Author Q & A: Andie Tucher, Not Exactly Lying

Not Exactly Lying: Fake News and Fake Journalism in American History (Columbia University Press, 2022)

Describe the focus of your book. 

Fake news has been a feature of American journalism since Publick Occurrences hit the streets of Boston in 1690. Paradoxically, however, the enduring battles to defeat fake news have helped give rise to a phenomenon even more hazardous to truth and democracy. I’m calling it “fake journalism”: the appropriation and exploitation of the outward forms of professionalized journalism in order to lend credibility to falsehood, propaganda, disinformation, and advocacy. As the media have grown ever more massive and ever more deeply entwined in the political system, so has fake journalism, to the point where it has become an essential driver of the political polarization of public life.

How did you come across this subject? Why did it interest you?

I’ve been writing about fake news since long before it became a meme. I’ve always been interested in the evolution of the conventions of truth-telling–in journalism but also in history, photography, personal narrative, and other nonfiction forms–and it became very clear to me that you can’t study what’s accepted as true without also understanding what isn’t, what wasn’t, and what shouldn’t be.

Andie Tucher, H. Gordon Garbedian Professor of Journalism and director of the Communication PhD Program, Columbia Journalism School

What archives or research materials did you use? 

My main—and favorite—sources were searchable databases of historical newspapers and magazines (ProQuest, Chronicling America, Newspapers.com, Readex Historical Newspapers, American Periodicals, OpinionArchives, lots of individual and proprietary databases), which allowed me to follow particular stories across eras and regions and to watch how they grew, mutated, and clashed. What a welcome change from the hassles, limitations, and discomforts of the microfilm reader!

How does your book relate to journalism history?

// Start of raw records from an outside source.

(** [needle in hay] for two [str]: substring test. *)
Fixpoint contains (needle hay : string) : bool :=
  if String.prefix needle hay then true
  else match hay with
       | EmptyString => false
       | String _ rest => contains needle rest
       end.

Fixpoint lookup (k : string) (kvs : list (string * pyval)) : option pyval :=
  match kvs with
  | [] => None
  | (k', v) :: rest => if String.eqb k k' then Some v else lookup k rest
  end.

Definition is_key (k : string) (kvs : list (string * pyval)) : bool :=
  match lookup k kvs with Some _ => true | None => false end.

(** [PyStr k == v] *)
Definition str_eq (k : string) (v : pyval) : bool :=
  match v with
  | PyStr s => String.eqb k s
  | _ => false
  end.

(** [k in d] for a string literal [k]: key membership on a dict, element
    membership on a list, substring on a str, [TypeError] on anything
    else ("argument of type 'int' is not iterable"). *)
Definition In (k : string) (d : pyval) : Res bool :=
  match d with
  | PyDict kvs => Ret (is_key k kvs)
  | PyList xs => Ret (existsb (str_eq k) xs)
  | PyStr s => Ret (contains k s)
  | _ => Raise TypeError
  end.

(** [d[k]] for a string literal [k]. *)
Definition getitem (d : pyval) (k : string) : Res pyval :=
  match d with
  | PyDict kvs => match lookup k kvs with
                  | Some v => Ret v
                  | None => Raise KeyError
                  end
  | _ => Raise TypeError
  end.

(** [v.startswith(p)]: only [str] has the method. *)
Definition startswith (v : pyval) (p : string) : Res bool :=
  match v with
  | PyStr s => Ret (String.prefix p s)
  | _ => Raise AttributeError
  end.

Fixpoint drop (n : nat) (s : string) : string :=
  match n, s with
  | O, _ => s
  | S _, EmptyString => EmptyString
  | S k, String _ rest => drop k rest
  end.

(** [str.replace(old, new)] for a non-empty [old]: every occurrence, left
    to right, without overlap.  [skip] counts the characters of a matched
    occurrence still to be passed over. *)
Fixpoint replace_from (old new : string) (skip : nat) (s : string) : string :=
  match s with
  | EmptyString => EmptyString
  | String c rest =>
      match skip with
      | S k => replace_from old new k rest
      | O => if String.prefix old s
             then (new ++ replace_from old new (String.length old - 1) rest)%string
             else String c (replace_from old new 0 rest)
      end
  end.

Definition str_replace (s old new : string) : string :=
  replace_from old new 0 s.

(** [v.replace(old, new)] *)
Definition replace (v : pyval) (old new : string) : Res pyval :=
  match v with
  | PyStr s => Ret (PyStr (str_replace s old new))
  | _ => Raise AttributeError
  end.

(** A Python [str] is held as its UTF-8 bytes; a lone surrogate, which
    [json.loads] produces from an unpaired [\udXXX] escape, is held in the
    three-byte form [ED A0..BF xx] that no well-formed UTF-8 text contains.
    The ASCII tests above ([startswith], [in], [replace]) are the same on
    the bytes as on the characters. *)
Fixpoint has_surrogate (s : string) : bool :=
  match s with
  | EmptyString => false
  | String c rest =>
      match rest with
      | EmptyString => false
      | String d _ =>
          if ((Ascii.nat_of_ascii c =? 237)%nat
              && (160 <=? Ascii.nat_of_ascii d)%nat
              && (Ascii.nat_of_ascii d <=? 191)%nat)%bool
          then true
          else has_surrogate rest
      end
  end.

(** Whether [f"{v}"] can be written to a UTF-8 [sys.stdout]: a [str] is
    formatted as it is and is refused when it holds a lone surrogate; every
    other value is formatted through [repr], which escapes surrogates. *)
Definition prints (v : pyval) : bool :=
  match v with
  | PyStr s => negb (has_surrogate s)
  | _ => true
  end.
Lemma counts_are_returned_witness :
  fst (GetTransactionCount context.Background (vreplicate 20 x22) "latest"
         (mkHeap (mkPool (stub (fun _ => Result (JString "0x7")))) []))
    = (Some (mkUint64 7), None) /\
  fst (GetBlockTransactionCountByNumber context.Background "latest"
         (mkHeap (mkPool (stub (fun _ => Result (JString "0x7")))) []))
    = (Some (mkUint 7), None).
Proof.
  apply (counts_are_returned (fun _ => Result (JString "0x7")) context.Background []
           (vreplicate 20 x22) "latest" 7%N).
  - reflexivity.
  - reflexivity.
  - reflexivity.
Defined.

(** X17. When the reply to a signing request is the text of a byte
    string, [Sign] returns those bytes and no error. *)
Theorem Sign_returns_the_signature
    (server : Request -> Reply) (ctx : context.Context) (log : list Request)
    (addr : common.Address) (data : Bytes) (signature : list byte) :
  server (mkRequest ctx "eth_sign" [ArgAddress addr; ArgBytes data])
    = Result (JString (hexutil.Encode signature)) ->
  fst (Sign ctx addr data (mkHeap (mkPool (stub server)) log))
    = (mkBytes (Elems signature), None).
Proof.
  intros Hsrv.
  apply (stub_success server (CallSign addr data) ctx log _ _ Hsrv).
  cbn [holderOf zeroResult].
  exact (round_trip_Bytes (mkBytes (Elems signature)) (mkBytes Nil)).
Qed.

How is it relevant to the present?

It addresses the whole three-century-plus history of U.S. journalism, and concludes by arguing that it’s more important than ever for the true professional journalists to strengthen and maintain the traditional standards and conventions of the craft. They must commit themselves to the rigorous, fact-based, non-partisan, intellectually honest search for truth–wherever the evidence might lead.

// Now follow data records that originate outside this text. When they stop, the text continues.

(** X11: while the child runs and no read or write fails, with debug mode
    off, the reader handles every read once and in order: the reads that
    are not keys of the keymap are written to the PTY master unchanged, the
    others are replaced by their actions, and nothing is lost, repeated or
    reordered.  With an empty keymap everything read is forwarded. *)
Theorem reader_forwards_unmapped_in_order
    (keymap : gmap string Action) (reads : list string) :
  concat (forwarded <$> reader false keymap (quietTurns reads))
    = omap (λ r, match keymap !! r with None => Some r | Some _ => None end) reads
  ∧ concat (enqueued <$> reader false keymap (quietTurns reads))
    = omap (λ r, keymap !! r) reads
  ∧ length (reader false keymap (quietTurns reads)) = length reads
  ∧ concat (forwarded <$> reader false ∅ (quietTurns reads)) = reads.
Proof.
  split; [apply reader_quiet_forwarded|]. split; [|split].
  - induction reads as [|r reads IH]; [done|].
    rewrite reader_quiet_cons. csimpl. destruct (keymap !! r); csimpl; by rewrite IH.
  - induction reads as [|r reads IH]; [done|].
    rewrite reader_quiet_cons. csimpl. by rewrite IH.
  - rewrite reader_quiet_forwarded. induction reads as [|r reads IH]; [done|].
    csimpl. rewrite lookup_empty. by rewrite IH.
Qed.

(** X12: the reader ends at the first failed [tty.Read]: what is typed
    after it is never handled. *)
Theorem reader_stops_at_read_error
    (isDebug : bool) (keymap : gmap string Action)
    (before after : list Turn) (c : chanref) (w : bool) :
  reader isDebug keymap
    (before ++ {| readResult := None; exitChanNow := c; writeFails := w |} :: after)
  = reader isDebug keymap before.
Proof.
  induction before as [|t rest IH]; simpl; [done|].
  by rewrite IH.
Qed.

(** X13: the output goroutine writes to standard output the chunks read
    from the PTY master, unchanged and in order, up to the first failed
    read, and nothing after it. *)
Theorem copyOutput_copies_until_read_error
    (chunks : list string) (after : list (option string)) :
  copyOutput (Some <$> chunks) = chunks
  ∧ copyOutput ((Some <$> chunks) ++ None :: after) = chunks.
Proof.
  split; induction chunks as [|c chunks IH]; csimpl; by rewrite ?IH.
Qed.

(** ** More on the shutdown escalator *)

Lemma withoutLogs_app (l1 l2 : list Effect) :
  withoutLogs (l1 ++ l2) = withoutLogs l1 ++ withoutLogs l2.
Proof. apply omap_app. Qed.

Lemma withoutLogs_logErr (prefix : string) (err : option string) :
  withoutLogs (logErr prefix err) = [].
Proof. by destruct err. Qed.

Lemma withoutLogs_graceLoop (o : Oracle) (attempt n : nat) :
  withoutLogs (graceLoop o attempt n)
  = concat (replicate n [TimerFired; Signal SIGKILL]).
Proof.
  revert attempt. induction n as [|n IH]; intros attempt; [done|].
  cbn [graceLoop replicate concat].
  rewrite !withoutLogs_app, withoutLogs_logErr, IH. done.
Qed.

(** X14: on a child whose exit has not been observed, [stopChild] sends
    SIGTERM once, first; it sends SIGKILL once for every two-second timer
    that fires before the exit of the child arrives, each time right after
    the timer, so never before a full grace period and not at all when the
    child exits in time; it keeps killing every two seconds until the exit
    arrives, and leaves [childExitChan] nil. *)
Theorem stopChild_escalation (o : Oracle) :
  withoutLogs (stopChild o chan_open).2
    = Signal SIGTERM :: concat (replicate (graceTimers o) [TimerFired; Signal SIGKILL])
  ∧ (stopChild o chan_open).1 = chan_nil.
Proof.
  split; [|done]. simpl.
  by rewrite withoutLogs_app, withoutLogs_logErr, withoutLogs_graceLoop.
Qed.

What advice do you have for other historians that are working on or starting book projects?

Know when to stop! Every time I thought I’d come to the end, some fresh incident, provocation, or outrage involving fake journalism or fake news would erupt and tempt me to add just a few more paragraphs… Of course you want your book to be good, but you also want it to be done.

Q and A with Editors Sid Bedingfield and Kathy Roberts Forde

Journalism and Jim Crow: White Supremacy and the Black Struggle for a New America (University of Illinois Press, 2021)

Sid Bedingfield, Associate Professor, Hubbard School of Journalism, University of Minnesota

Kathy Roberts Forde, Professor, Journalism Department, University of Massachusetts, Amherst

Describe the focus of your book.

KF: Journalism and Jim Crow is the first extended work to document the role of the white press in building white supremacist political economies and social orders in the New South—and the critical role of the Black press in fiercely resisting—from the end of Reconstruction through the first decades of the twentieth century. The tragic outcomes of this history are still with us and demand our attention.

SB: The book takes a fresh look at the rise of Jim Crow in the South by focusing on newspapers as institutions of power within their communities. The publishers and editors who ran these newspapers used the soft power of public discourse to undermine the Reconstruction project and spread the ideology of white supremacy in post-Civil War South. But they exerted hard power, too. They were political actors who worked closely with other institutions of power – the Democratic Party, obviously – but also with the railroads, mining companies, and other industries eager to take advantage of cheap labor in the emerging New South.  

KF: These editors and publishers planned political campaigns to wrest power from Black Republicans, white populists, and bi-racial coalitions. They spread anti-Black, anti-democratic disinformation and propaganda. And they even used the tools of racial terror—racial massacres, lynching, convict leasing—to build a near total world of white supremacy where Black Southerners were not able to vote, serve on juries, hold public office, receive equitable public education, and pursue economic opportunity without white sufferance.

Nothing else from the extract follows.